Under Task A-44 a more detailed and comprehensive assessment will be performed for both PWRs and BWRs. Preliminary scoping work indicates that this should include consideration of: (1) the failure modes that can result in a station blackout, (2) the probability and frequency of occurence of a blackout including site variability and time dependence, (3) the potential consequences of a blackout, and (4) potential preventative and mitigating actions. The results of this effort will be used to determine if changes to licensing criteria are necessary and, if so, to develop criteria for use in the review of CP and OL applications and for evaluating operating plants.

OTHER TECHNICAL ISSUES

Design Errors in Control Building

In the spring of 1978, Portland General Electric Company (PGE), operator of the Trojan Nuclear Plant, reported design errors in the control building walls, i.e., conditions at variance with the design criteria set forth in the Final Safety Analysis Report for the facility and incorporated into its operating license. A detailed NRC staff review of PGE's investigation and analysis of the design revealed the following er

rors:

• The steel reinforcement in the reinforced concrete core of the walls was permitted to be generally discontinuous and, therefore, the concrete core could not be relied upon to resist shear (in case of an earthquake) to the extent assumed in the approved design.

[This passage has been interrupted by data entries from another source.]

(** A new node is marked, recorded when it has data, and its arguments
    are pushed. *)
Lemma safe_visit (w : walk) (e : Expr) (st new : list Expr) (d : OD.t)
      (p : nat) :
  walk_safe h root w → stack w = st ++ [e] → op e ∉ seen w →
  (∀ e', e' ∈ new → e' ∈ expr_args (get_node h (op e))) →
  p ≤ pushes w + expr_arg_count h (op e) →
  OD.wf d →
  (∀ n v, OD.get n d = Some v →
          OD.get n (data w) = Some v
          ∨ (n = op e ∧ node_data (get_node h n) = Some (Ok v))) →
  walk_safe h root
    (mkWalk (st ++ new) ({[op e]} ∪ seen w) d (visits w ++ [op e]) p).
Proof.
  intros [safe_stack0 safe_seen0 safe_visits0 safe_visits_seen0 safe_pushes0
            safe_data_wf0 safe_data0]
    Hst Hnew Hargs Hp Hwf Hd.
  assert (reachable h root (op e)) as Hreach.
  { apply safe_stack0. rewrite Hst, elem_of_app, list_elem_of_singleton.
    by right. }
  split; cbn [stack seen data visits pushes].
  - intros e' [He'|He']%elem_of_app.
    + apply safe_stack0. rewrite Hst, elem_of_app. by left.
    + econstructor; [exact Hreach | by apply Hargs].
  - intros n [->%elem_of_singleton|Hn]%elem_of_union; [done|].
    by apply safe_seen0.
  - apply NoDup_app. split_and!; [done | | apply NoDup_singleton].
    intros n Hn ->%list_elem_of_singleton.
    by apply Hnew, safe_visits_seen0.
  - intros n.
    rewrite elem_of_app, list_elem_of_singleton, elem_of_union,
      elem_of_singleton, safe_visits_seen0.
    tauto.
  - rewrite sum_list_with_app. cbn [sum_list_with]. lia.
  - done.
  - intros n v Hget. destruct (Hd n v Hget) as [Hold|[ -> Hnd]].
    + destruct (safe_data0 n v Hold) as [Hn Hnd].
      split; [|done]. apply elem_of_union. by right.
    + split; [|done]. apply elem_of_union. left.
      by apply elem_of_singleton.
Qed.
Lemma segment_perm_bijection (zs : list Z) :
  segment_perm zs → bijection_of_domain (mkPermutation (Num <$> zs)).
Proof.
  intros Hseg. unfold bijection_of_domain, plength, PERMUTATION_INDEX.
  simpl values. rewrite length_fmap. split; [|split].
  - intros i Hi. rewrite at_get.
    destruct (get_segment zs Hseg i Hi) as (j & Hj & Hr).
    exists j. split; [done | lia].
  - intros i i' Hi Hi'. rewrite !at_get. by apply segment_perm_inj.
  - intros j Hj.
    assert (j ∈ zs) as (k & Hk)%list_elem_of_lookup_1
      by (apply segment_perm_surj; [done | lia]).
    exists (Z.of_nat k). split.
    + apply lookup_lt_Some in Hk. lia.
    + rewrite at_get. by apply segment_perm_get.
Qed.

(** C9, as amended. Every Permutation built by a public operation went
    through the validation: its stored values are pairwise distinct and
    every stored integer lies in
    [PERMUTATION_INDEX, MAX_ALLOWED_PERMUTATION_INDEX]. When its [n] stored
    values are all integers below [PERMUTATION_INDEX + n], each lies in
    [PERMUTATION_INDEX, PERMUTATION_INDEX + n) and [at] is a bijection of
    the domain onto itself. *)
Theorem constructed_invariant (p : Permutation) :
  constructed p →
  NoDup (values p) ∧
  (∀ z, Num z ∈ values p →
        PERMUTATION_INDEX ≤ z ≤ MAX_ALLOWED_PERMUTATION_INDEX) ∧
  (below_length p →
   (∀ v, v ∈ values p →
         ∃ z, v = Num z ∧
              PERMUTATION_INDEX ≤ z
                < PERMUTATION_INDEX + Z.of_nat (plength p)) ∧
   bijection_of_domain p).
Proof.
  intros Hb%constructed_built.
  pose proof (proj1 (validatePermutationArray_true _) Hb) as [Hnd Hr].
  rewrite Forall_forall in Hr. split; [done|]. split.
  - intros z Hz. by apply (Hr (Num z)).
  - intros Hlt. split.
    + intros v Hv. destruct (Hlt v Hv) as (z & -> & Hz). exists z.
      split; [done|]. specialize (Hr _ Hv). simpl in Hr. lia.
    + destruct (segment_perm_values p Hb Hlt) as (zs & Hzs & Hseg).
      destruct p as [l]. simpl in Hzs. subst l.
      by apply segment_perm_bijection.
Qed.

Lemma constructed_invariant_witness :
  NoDup (values (mkPermutation [Num 1; Num 2; Num 0])) ∧
  (∀ z, Num z ∈ values (mkPermutation [Num 1; Num 2; Num 0]) →
        PERMUTATION_INDEX ≤ z ≤ MAX_ALLOWED_PERMUTATION_INDEX) ∧
  (∀ v, v ∈ values (mkPermutation [Num 1; Num 2; Num 0]) →
        ∃ z, v = Num z ∧
             PERMUTATION_INDEX ≤ z
               < PERMUTATION_INDEX
                 + Z.of_nat (plength (mkPermutation [Num 1; Num 2; Num 0]))) ∧
  bijection_of_domain (mkPermutation [Num 1; Num 2; Num 0]).
Proof.
  destruct (constructed_invariant (mkPermutation [Num 1; Num 2; Num 0]))
    as (Hnd & Hr & Hb).
  - left. exists [Num 1; Num 2; Num 0]. reflexivity.
  - split; [exact Hnd|]. split; [exact Hr|]. apply Hb.
    apply below_lengthb_true. reflexivity.
Defined.

(** The identity is built for every length up to 36, and its values are
    below its length. *)
Lemma getIdentity_below_length (n : nat) (p : Permutation) :
  getIdentity n = Some p → plength p = n ∧ below_length p.
Proof.
  unfold getIdentity, fromFunction. intros (-> & _)%new_Permutation_Some.
  unfold below_length, plength. simpl.
  rewrite length_fmap, length_counter. split; [done|].
  intros v (i & -> & Hi%elem_of_counter)%list_elem_of_fmap.
  exists (i + PERMUTATION_INDEX). split; [done|]. unfold PERMUTATION_INDEX. lia.
Qed.

(** * Further properties of the code *)

(** ** Duplicate detection, validation and construction *)

Lemma not_NoDup_positions (arr : list value) :
  ¬ NoDup arr →
  ∃ (i j : nat) v, i ≠ j ∧ arr !! i = Some v ∧ arr !! j = Some v.
Proof.
  induction arr as [|a arr IH]; intros Hnd.
  - destruct Hnd. constructor.
  - destruct (decide (a ∈ arr)) as [Hin | Hout].
    + apply list_elem_of_lookup_1 in Hin as (k & Hk).
      by exists 0%nat, (S k), a.
    + destruct IH as (i & j & v & Hne & Hi & Hj).
      { intros H. apply Hnd. by constructor. }
      exists (S i), (S j), v. split; [lia | done].
Qed.

(** X1. [hasDuplicates] answers true exactly when some entry of the array
    occurs at two positions. *)
Theorem hasDuplicates_true (arr : list value) :
  hasDuplicates arr = true ↔
    ∃ (i j : nat) v, i ≠ j ∧ arr !! i = Some v ∧ arr !! j = Some v.
Proof.
  rewrite <- not_false_iff_true, hasDuplicates_false. split.
  - apply not_NoDup_positions.
  - intros (i & j & v & Hne & Hi & Hj) Hnd.
    by apply Hne, (NoDup_lookup arr i j v).
Qed.

(** X2. [validatePermutationArray] accepts an array exactly when no entry
    occurs twice and every entry is [undefined] or a number between the two
    bounds: an [undefined] entry passes the range test, so an accepted array
    may hold one, and never two. *)
Theorem validatePermutationArray_accepts (arr : list value) :
  (validatePermutationArray arr = true ↔
     NoDup arr ∧
     ∀ v, v ∈ arr →
          v = Undefined ∨
          ∃ z, v = Num z ∧
               PERMUTATION_INDEX ≤ z ≤ MAX_ALLOWED_PERMUTATION_INDEX) ∧
  (validatePermutationArray arr = true →
   ∀ i j : nat, arr !! i = Some Undefined → arr !! j = Some Undefined → i = j).
Proof.
  assert (validatePermutationArray arr = true ↔
          NoDup arr ∧
          ∀ v, v ∈ arr →
               v = Undefined ∨
               ∃ z, v = Num z ∧
                    PERMUTATION_INDEX ≤ z ≤ MAX_ALLOWED_PERMUTATION_INDEX)
    as Hiff.
  { rewrite validatePermutationArray_true, Forall_forall. split.
    - intros [Hnd Hr]. split; [done|]. intros v Hv. specialize (Hr v Hv).
      destruct v as [|z]; [by left | right; by exists z].
    - intros [Hnd Hr]. split; [done|]. intros v Hv.
      destruct (Hr v Hv) as [-> | (z & -> & Hz)]; [done | exact Hz]. }
  split; [exact Hiff|]. intros [Hnd _]%Hiff i j Hi Hj.
  by apply (NoDup_lookup arr i j Undefined).
Qed.

(** X3. [clone] of a built Permutation succeeds and holds the same array. *)
Theorem clone_same_array (p : Permutation) :
  built p →
  ∃ q, clone p = Some q ∧ values q = values p ∧
       plength q = plength p ∧ ∀ i, at_ q i = at_ p i.
Proof. intros Hb. exists p. by rewrite clone_built. Qed.

Lemma clone_same_array_witness :
  ∃ q, clone (mkPermutation [Num 1; Num 2; Num 0]) = Some q ∧
       values q = values (mkPermutation [Num 1; Num 2; Num 0]) ∧
       plength q = plength (mkPermutation [Num 1; Num 2; Num 0]) ∧
       ∀ i, at_ q i = at_ (mkPermutation [Num 1; Num 2; Num 0]) i.
Proof.
  apply (clone_same_array (mkPermutation [Num 1; Num 2; Num 0])).
  reflexivity.
Defined.

Lemma getIdentity_small (n : nat) :
  (n ≤ 36)%nat →
  ∃ p, getIdentity n = Some p ∧ plength p = n ∧
       ∀ i, 0 ≤ i < Z.of_nat n → at_ p i = Num i.
Proof.
  unfold getIdentity, fromFunction. intros Hn.
  exists (mkPermutation ((λ i, Num (i + PERMUTATION_INDEX)) <$> counter 0 n)).
  split; [|split].
  - apply new_Permutation_Some. split; [done|]. split.
    + apply NoDup_fmap_2_strong.
      * intros a b _ _ [= H]. lia.
      * unfold counter. apply NoDup_fmap_2_strong; [|apply NoDup_seq].
        intros a b _ _ H. lia.
    + rewrite Forall_fmap, Forall_forall. intros i Hi%elem_of_counter.
      simpl. unfold PERMUTATION_INDEX, MAX_ALLOWED_PERMUTATION_INDEX. lia.
  - unfold plength. simpl. by rewrite length_fmap, length_counter.
  - intros i Hi. replace i with (Z.of_nat (Z.to_nat i)) at 1 by lia.
    apply at_lookup. simpl.
    rewrite list_lookup_fmap, lookup_counter by lia.
    unfold PERMUTATION_INDEX. cbn [fmap option_fmap option_map].
    do 2 f_equal. lia.
Qed.

(** X4. [getIdentity(n)] builds a Permutation exactly for [n] up to 36; it
    has length [n] and maps every index to itself. For a larger [n] the
    entry 36 is refused and nothing is built. *)
Theorem getIdentity_bounds (n : nat) :
  ((n ≤ 36)%nat →
   ∃ p, getIdentity n = Some p ∧ plength p = n ∧
        ∀ i, 0 ≤ i < Z.of_nat n → at_ p i = Num i) ∧
  ((36 < n)%nat → getIdentity n = None).
Proof.
  split; [apply getIdentity_small|].
  unfold getIdentity, fromFunction.
  intros Hn. apply new_Permutation_None. intros [_ Hr].
  rewrite Forall_fmap, Forall_forall in Hr.
  specialize (Hr 36). simpl in Hr.
  unfold PERMUTATION_INDEX, MAX_ALLOWED_PERMUTATION_INDEX in Hr.
  assert (36 ∈ counter 0 n) as Hin by (apply elem_of_counter; lia).
  specialize (Hr Hin). lia.
Qed.

Lemma getIdentity_bounds_witness :
  (∃ p, getIdentity 3 = Some p ∧ plength p = 3%nat ∧
        ∀ i, 0 ≤ i < Z.of_nat 3 → at_ p i = Num i) ∧
  getIdentity 37 = None.
Proof.
  split.
  - apply (proj1 (getIdentity_bounds 3)). lia.
  - apply (proj2 (getIdentity_bounds 37)). lia.
Defined.
(** * GIFME: a folder-of-videos to GIF converter (src/main.py)

    A shallow embedding of [VideoConverterWorker] and [VideoConverterApp].

    - [Py]      the string operations of Python the source calls
                ([str.lower], [str.endswith], slicing, [str.rfind], [str(int)]);
    - [OsPath]  [os.path.splitext] and [os.path.join] (posixpath);
    - [Worker]  [VideoConverterWorker.run] and [_is_ffmpeg_installed], as a
                function from the outside world (what the subprocesses and the
                directory listing answer) to the trace of what the worker does;
    - [Shell]   the slots of [VideoConverterApp] as functions on its state;
    - [System]  the worker thread and the shell running side by side, the
                signals queued from the one to the other;
    - [Scenarios]  a few concrete worlds.

    The properties follow: facts about the strings and paths ([PyFacts],
    [OsPathFacts]), about the selection of candidates and the shape of a run
    ([Candidates], [RunFacts], [SecondPass]), and the statements about names
    ([NamingSpec]), runs ([RunSpec]) and the shell ([ShellSpec]).

    A call of [subprocess.run(..., capture_output=True, text=True,
    check=True)] returns, raises one of the two exceptions the source
    handles ([CalledProcessError], [FileNotFoundError]), or raises one it
    does not handle ([PermissionError] or another [OSError] when the program
    cannot be started, [UnicodeDecodeError] when its output is not text);
    [os.listdir] returns the entries or raises. An exception that is not
    handled leaves [run] without a signal. [os.path] is [posixpath].

    File names and messages are [string]s of 8-bit characters; [str.lower]
    is modelled on the ASCII letters, every other character is left as it
    is. Python also lowers a few characters outside ASCII to ASCII letters
    (U+212A KELVIN SIGN to k): names with such characters are outside the
    model. *)

From Stdlib Require Import String Ascii List ZArith Lia Bool Arith.
From Stdlib Require Import DecimalString.
Import ListNotations.

Local Open Scope string_scope.
Local Open Scope list_scope.

(* ================================================================= *)
(** ** Python strings *)

Module Py.

(** [c.lower()] for one character. *)
Definition lower_char (c : ascii) : ascii :=
  if (("A" <=? c)%char && (c <=? "Z")%char)%bool
  then ascii_of_nat (nat_of_ascii c + 32)
  else c.

(** [s.lower()] *)
Fixpoint lower (s : string) : string :=
  match s with
  | EmptyString => EmptyString
  | String c s' => String (lower_char c) (lower s')
  end.

(** [s[:n]] for [0 <= n] *)
Fixpoint take (n : nat) (s : string) : string :=
  match n, s with
  | O, _ => EmptyString
  | S _, EmptyString => EmptyString
  | S n', String c s' => String c (take n' s')
  end.

(** [s[n:]] for [0 <= n] *)
Fixpoint drop (n : nat) (s : string) : string :=
  match n, s with
  | O, _ => s
  | S _, EmptyString => EmptyString
  | S n', String _ s' => drop n' s'
  end.

(** A slice bound as Python normalises it: a negative bound counts from the
    end, and the result is clamped to [0 .. len]. *)
Definition bound (len : nat) (k : Z) : nat :=
  let k' := if (k <? 0)%Z then (k + Z.of_nat len)%Z else k in
  Z.to_nat (Z.min (Z.max 0 k') (Z.of_nat len)).

(** [s[:k]] *)
Definition slice_to (s : string) (k : Z) : string :=
  take (bound (String.length s) k) s.

(** [s[k:]] *)
Definition slice_from (s : string) (k : Z) : string :=
  drop (bound (String.length s) k) s.

(** [s[i:i+1]]: the character at [i] as a string, empty when out of range. *)
Definition slice1 (s : string) (i : Z) : string :=
  take 1 (slice_from s i).

(** [s.endswith(suffix)] for one suffix. *)
Definition endswith1 (s suffix : string) : bool :=
  (String.length suffix <=? String.length s)%nat
  && (drop (String.length s - String.length suffix) s =? suffix)%string.

(** [s.endswith(suffixes)] for a tuple of suffixes. *)
Definition endswith (s : string) (suffixes : list string) : bool :=
  existsb (endswith1 s) suffixes.

(** [s.startswith(prefix)] *)
Definition startswith (s pre : string) : bool := String.prefix pre s.

(** [s.rfind(c)] for a one-character [c]: the highest index at which [c]
    occurs, [-1] when it does not. [rfind_at] scans [s] whose first character
    has index [i]. *)
Fixpoint rfind_at (c : ascii) (s : string) (i : Z) : Z :=
  match s with
  | EmptyString => (-1)%Z
  | String a s' =>
      let r := rfind_at c s' (i + 1)%Z in
      if (0 <=? r)%Z then r
      else if (a =? c)%char then i else (-1)%Z
  end.

Definition rfind (s : string) (c : ascii) : Z := rfind_at c s 0%Z.

(** [c in s] for a one-character [c]. *)
Fixpoint contains (c : ascii) (s : string) : bool :=
  match s with
  | EmptyString => false
  | String a s' => (a =? c)%char || contains c s'
  end.

(** Every character of [s] is [c] (true of the empty string). *)
Fixpoint all_are (c : ascii) (s : string) : bool :=
  match s with
  | EmptyString => true
  | String a s' => (a =? c)%char && all_are c s'
  end.

(** [str(n)] for a non-negative integer. *)
Definition str_of_nat (n : nat) : string :=
  NilEmpty.string_of_uint (Nat.to_uint n).

End Py.

(* ================================================================= *)
(** ** os.path (posixpath and genericpath) *)

Module OsPath.

Definition sep : ascii := "/"%char.
Definition extsep : ascii := "."%char.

• The shear capacity of the reinforced concrete and grouted masonry block was not correctly computed.

The steel reinforcement needed to resist shear beyond the capacity of the concrete and grouted masonry block was computed incorrectly, resulting in a lower level of conservatism than intended.

A detailed reevaluation of the control building in its existing configuration was performed by PGE to assess the capability of the structure to withstand the Operating Basis Earthquake and the Safe Shutdown Earthquake. The NRC staff determined that there had been a significant reduction in conservatism and design margins, with respect to the control building seismic capability, below the level intended and desired for the 33 years remaining in the expected plant life and that the margins should be appropriately restored by plant modification. PGE indicated its intent to make such modifications.